Lemma Start_running now frr m m' r :
  m_mode m = "overlay" -> able (tunnelMgr m) -> tunnels (tunnelMgr m) = ∅ ->
  callbacks (nodeRegistry m) = [] -> reg_wf (nodes (nodeRegistry m)) ->
  Start (Some i) now frr m = (r, m') -> r = Ok tt /\ running m'.
Proof.
  intros Hm Ha Ht Hcb Hwf. unfold Start. cbn [m_mode]. rewrite Hm. cbn. intros [= <- <-]. split; [done|].
  exists (next m). cbn. rewrite Hcb. split_and!; [done..|set_solver|done|].
  change (ListNodes (mkRegistry (nodes (nodeRegistry m)) [next m])) with (ListNodes (nodeRegistry m)).
  rewrite <- (listed_nodes (nodeRegistry m)) at 1 by done. apply add_listed.
  - split; [done|]. split; [done|]. intros name. by rewrite Ht, !lookup_empty.
  - apply Forall_forall. intros n. unfold ListNodes. rewrite merge_sort_Permutation, elem_of_iter_values.
    intros [k Hk]. by destruct (Hwf _ _ Hk).
Qed.

Lemma remove_listed l : forall t, able t ->
  able (foldl (fun t i => RemoveTunnel (ti_NodeName i) t) t l) /\
  forall k, tunnels (foldl (fun t i => RemoveTunnel (ti_NodeName i) t) t l) !! k
    = if decide (k ∈ ti_NodeName <$> l) then None else tunnels t !! k.
Proof.
  induction l as [|x l IH]; intros t Ht.
  - split; [done|]. intros k. by rewrite decide_False by apply not_elem_of_nil.
  - cbn [foldl]. destruct (RemoveTunnel_able (ti_NodeName x) t Ht) as [Ht' E].
    destruct (IH _ Ht') as [Ha Hk]. split; [done|]. intros k. rewrite Hk, E. rewrite fmap_cons.
    destruct (decide (k ∈ ti_NodeName <$> l)) as [Hin|Hin]; [by rewrite decide_True by (by right)|].
    destruct (decide (k = ti_NodeName x)) as [->|Hne].
    + rewrite decide_True by left. by rewrite lookup_delete_eq.
    + rewrite decide_False by (by rewrite elem_of_cons; intros [?|?]). by rewrite lookup_delete_ne.
Qed.

Lemma Stop_running m : running m -> exists m', Stop m = Val m' /\ tunnels (tunnelMgr m') = ∅ /\
  Forall (fun ctx => ctx ∉ live m') (callbacks (nodeRegistry m')).
Proof.
  intros (ctx & Hcb & Hc & Hl & Hm & Ha & Hwf & Hf). unfold Stop. cbn [m_mode]. rewrite Hm, Hc. cbn.
  eexists. split; [done|]. cbn. rewrite Hcb. split; [|constructor; [set_solver|constructor]].
  destruct (remove_listed (ListTunnels (tunnelMgr m)) _ Ha) as [_ Hk]. apply map_empty. intros k. rewrite Hk.
  destruct (decide _) as [|Hin]; [done|]. destruct (tunnels (tunnelMgr m) !! k) as [info|] eqn:E; [|done].
  destruct Hin. apply list_elem_of_fmap. exists info. unfold ListTunnels. rewrite elem_of_iter_values.
  split; [|eauto]. specialize (Hf k). rewrite E in Hf. destruct (_ !! k) as [n|] eqn:En; [|done].
  destruct (Hwf _ _ En) as [Hn _]. cbn in Hf. simplify_eq. congruence.
Qed.

Lemma run_reg_stopped m op :
  Forall (fun ctx => ctx ∉ live m) (callbacks (nodeRegistry m)) ->
  tunnelMgr (run_reg (Some i) m op) = tunnelMgr m /\
  live (run_reg (Some i) m op) = live m /\ callbacks (nodeRegistry (run_reg (Some i) m op)) = callbacks (nodeRegistry m).
Proof.
  intros Hcb.
  assert (forall ev n, notify (on_node (Some i)) ev n (callbacks (nodeRegistry m)) (overlay_of m) = overlay_of m) as Hn.
  { intros ev n. unfold notify. induction Hcb as [|c l Hc _ IH]; [done|]. cbn [foldl].
    unfold on_node at 2. cbn. by rewrite bool_decide_false. }
  destruct op as [name ip cidr|name|name ready]; unfold run_reg, on_registry, AddNode, RemoveNode, SetReady.
  - by rewrite Hn.
  - destruct (_ !! name); [|done]. by rewrite Hn.
  - destruct (_ !! name); [|done]. by rewrite Hn.
Qed.

Lemma run_regs_stopped ops m :
  Forall (fun ctx => ctx ∉ live m) (callbacks (nodeRegistry m)) ->
  tunnelMgr (foldl (run_reg (Some i)) m ops) = tunnelMgr m.
Proof.
  revert m. induction ops as [|op ops IH]; intros m Hcb; [done|]. cbn [foldl].
  destruct (run_reg_stopped m op Hcb) as (E1 & E2 & E3). rewrite IH; [done|]. by rewrite E2, E3.
Qed.
End Follows.

(** In overlay mode the tunnels are those of the registered nodes, with their
    present addresses and networks, from the start and through every addition,
    change and removal; stopping removes them all, and nothing that happens to the
    registry afterwards brings one back. *)
Theorem mode_tunnels_follow_registry {DN : DpNet} {MI : MapIter} i now frr m ops ops' :
  m_mode m = "overlay" -> able (tunnelMgr m) -> tunnels (tunnelMgr m) = ∅ ->
  callbacks (nodeRegistry m) = [] -> reg_wf (nodes (nodeRegistry m)) -> Forall reg_op_ok ops ->
  exists m1 m2, Start (Some i) now frr m = (Ok tt, m1) /\
    (let mr := foldl (run_reg (Some i)) m1 ops in
     (forall name, (fun t => (ti_NodeIP t, ti_PodCIDR t)) <$> GetTunnel name (tunnelMgr mr)
                 = (fun n => (i_IP n, i_PodCIDR n)) <$> GetNode name (nodeRegistry mr)) /\
     Stop mr = Val m2) /\
    tunnels (tunnelMgr (foldl (run_reg (Some i)) m2 ops')) = ∅.
Proof.
  intros Hm Ha Ht Hcb Hwf Hops. destruct (Start (Some i) now frr m) as [r m1] eqn:E.
  destruct (Start_running i now frr m m1 r Hm Ha Ht Hcb Hwf E) as [-> Hr].
  assert (running (foldl (run_reg (Some i)) m1 ops)) as Hrun.
  { clear -Hr Hops. revert m1 Hr. induction Hops as [|op ops Hop _ IH]; intros m1 Hr; [done|].
    cbn [foldl]. apply IH. by apply run_reg_running. }
  destruct (Stop_running _ Hrun) as (m2 & E2 & Ht2 & Hcb2).
  exists m1, m2. split; [done|]. split; [split; [|done]|].
  - destruct Hrun as (ctx & _ & _ & _ & _ & _ & _ & Hf). intros name. specialize (Hf name).
    unfold GetTunnel, GetNode. destruct (tunnels _ !! name), (nodes _ !! name); cbn in *; congruence.
  - by rewrite run_regs_stopped.
Qed.

Definition mode_start : ModeManager :=
  NewModeManager DefaultAgentConfig (NewTunnelManager "vxlan" [192; 168; 0; 1] 1 None) None
    (mkRegistry {["b" := mkNodeInfo "b" "192.168.0.2" "10.244.1.0/24" true]} []).

Lemma mode_tunnels_follow_registry_witness : exists m1 m2,
  Start (DN := dp_reliable) (MI := iter_forward) (Some 9) 0 true mode_start = (Ok tt, m1) /\
  (let mr := foldl (run_reg (DN := dp_reliable) (Some 9)) m1 [RAdd "b" "192.168.0.9" "10.244.1.0/24"; RReady "b" false] in
   (forall name, (fun t => (ti_NodeIP t, ti_PodCIDR t)) <$> GetTunnel name (tunnelMgr mr)
               = (fun n => (i_IP n, i_PodCIDR n)) <$> GetNode name (nodeRegistry mr)) /\
   Stop (DN := dp_reliable) (MI := iter_forward) mr = Val m2) /\
  tunnels (tunnelMgr (foldl (run_reg (DN := dp_reliable) (Some 9)) m2 [RRemove "b"])) = ∅.
Proof.
  apply (mode_tunnels_follow_registry (DN := dp_reliable) (MI := iter_forward) 9 0 true mode_start
           [RAdd "b" "192.168.0.9" "10.244.1.0/24"; RReady "b" false] [RRemove "b"]); [done| |done|done| |].
  - split; [done|by right].
  - intros name n H. cbn in H. apply lookup_singleton_Some in H as [<- <-]. split; [done|]. vm_compute. eauto.
  - repeat constructor. vm_compute. eauto.
Defined.

(** In native mode the prefix advertised is the cluster's, not the node's. *)
Lemma native_mode_advertises_cluster now m r r' :
  m_mode m = "native" -> routingMgr m = Some r -> AdvertisePrefix now (m_cluster m) r = (Ok tt, r') ->
  routingMgr (Start (DN := dp_reliable) (MI := iter_forward) None now true m).2 = Some r'.
Proof. intros Hm Hr E. unfold Start. cbn [m_mode]. rewrite Hm. cbn. unfold startNative. cbn. by rewrite Hr, E. Qed.
(* ===== verification/RemoteSync.v ===== *)
(** Remote endpoints: internal/agent/remotesync/sync.go.  Every agent watches the
    pods of the cluster and writes those of the other nodes to its dataplane, so
    that the kernel programs find an identity for their addresses.  The informer
    is the sequence of objects its handlers get. *)

From Stdlib Require Import ZArith Lia Ascii String.
From stdpp Require Import base tactics list gmap strings fin_maps.
From S2P Require Import Prelude GoStrings GoMap GoNet GoCidr RustNet Constants IpamAllocator Identity EbpfMaps EbpfHelpers Dataplane.
From S2P Require Import PolicyCompiler PolicyEnforcement DpClient EgressManager AgentServer AgentProps.

(** * Handlers *)

(** What the handlers read of a pod. *)
Record Pod := mkPod {
  pod_Name : string; pod_Namespace : string; pod_Labels : labels;
  pod_NodeName : string; pod_PodIP : string; pod_HostIP : string }.

(** An object of the informer: a pod, a [DeletedFinalStateUnknown] that may
    hold one, or something else. *)
Inductive informer_obj := ObjPod (p : Pod) | ObjTombstone (p : option Pod) | ObjOther.

Inductive pod_event := PodAdd (o : informer_obj) | PodUpdate (o : informer_obj) | PodDelete (o : informer_obj).

(** The dataplane, and the number the gauge shows. *)
Record sync_state := mkSync { rs_dp : dpc; remoteCount : Z }.

Definition remote_labels (p : Pod) : labels := <["novanet.io/namespace" := pod_Namespace p]> (pod_Labels p).

Section Sync.
Context {DN : DpNet} (selfNode : string).

Definition upsertRemoteEndpoint (p : Pod) (d : dpc) : dpc * bool :=
  match ParseIP (pod_PodIP p) with
  | None => (d, false)
  | Some podIP =>
      match ParseIP (pod_HostIP p) with
      | None => (d, false)
      | Some hostIP =>
          let identityID := HashLabels (remote_labels p) in
          rpc (fun t => upsert_endpoint t (mkEndpointReq (ip_string podIP) 0 [0; 0; 0; 0; 0; 0]
            (wire_identity identityID) (ip_string hostIP))) d
      end
  end.

Definition deleteRemoteEndpoint (p : Pod) (d : dpc) : dpc * bool :=
  match ParseIP (pod_PodIP p) with
  | None => (d, false)
  | Some podIP => rpc (fun t => delete_endpoint t (ip_string podIP)) d
  end.

Definition skipped (p : Pod) : bool := String.eqb (pod_NodeName p) selfNode || String.eqb (pod_PodIP p) "".

Definition onAdd (o : informer_obj) (s : sync_state) : sync_state :=
  match o with
  | ObjPod p =>
      if skipped p then s
      else
        let '(d, ok) := upsertRemoteEndpoint p (rs_dp s) in
        mkSync d (if ok then remoteCount s + 1 else remoteCount s)
  | _ => s
  end.

Definition onUpdate (o : informer_obj) (s : sync_state) : sync_state :=
  match o with
  | ObjPod p => if skipped p then s else mkSync (upsertRemoteEndpoint p (rs_dp s)).1 (remoteCount s)
  | _ => s
  end.

Definition onDelete (o : informer_obj) (s : sync_state) : sync_state :=
  match (match o with ObjPod p => Some p | ObjTombstone p => p | ObjOther => None end) with
  | None => s
  | Some p =>
      if skipped p then s
      else
        let '(d, ok) := deleteRemoteEndpoint p (rs_dp s) in
        mkSync d (if ok then (if remoteCount s - 1 <? 0 then 0 else remoteCount s - 1) else remoteCount s)
  end.

Definition sync_event (s : sync_state) (ev : pod_event) : sync_state :=
  match ev with PodAdd o => onAdd o s | PodUpdate o => onUpdate o s | PodDelete o => onDelete o s end.

(** [StartRemoteEndpointSync]: the handlers run one after the other. *)
Definition StartRemoteEndpointSync (events : list pod_event) (d : dpc) : sync_state :=
  foldl sync_event (mkSync d 0) events.

(** * Lemmas *)

Lemma ip_string_v4 ip p4 : wf_ip ip -> To4 ip = Some p4 -> ip_string ip = fmt_ipv4 p4.
Proof.
  intros Hw H4. unfold ip_string. rewrite H4. destruct (go_len ip =? 0) eqn:E; [|done].
  exfalso. destruct Hw as [[Hlen|Hlen] _]; unfold go_len in E; to_prop; lia.
Qed.

Definition v4 (b : list Z) : Prop := length b = 4%nat /\ Forall is_byte b.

*****

### Directions
If a line above holds the string "Definition", copy it out.

### Finished exercise
Definition mode_start : ModeManager :=
Definition remote_labels (p : Pod) : labels := <["novanet.io/namespace" := pod_Namespace p]> (pod_Labels p).
Definition upsertRemoteEndpoint (p : Pod) (d : dpc) : dpc * bool :=
Definition deleteRemoteEndpoint (p : Pod) (d : dpc) : dpc * bool :=
Definition skipped (p : Pod) : bool := String.eqb (pod_NodeName p) selfNode || String.eqb (pod_PodIP p) "".
Definition onAdd (o : informer_obj) (s : sync_state) : sync_state :=
Definition onUpdate (o : informer_obj) (s : sync_state) : sync_state :=
Definition onDelete (o : informer_obj) (s : sync_state) : sync_state :=
Definition sync_event (s : sync_state) (ev : pod_event) : sync_state :=
Definition StartRemoteEndpointSync (events : list pod_event) (d : dpc) : sync_state :=
Definition v4 (b : list Z) : Prop := length b = 4%nat /\ Forall is_byte b.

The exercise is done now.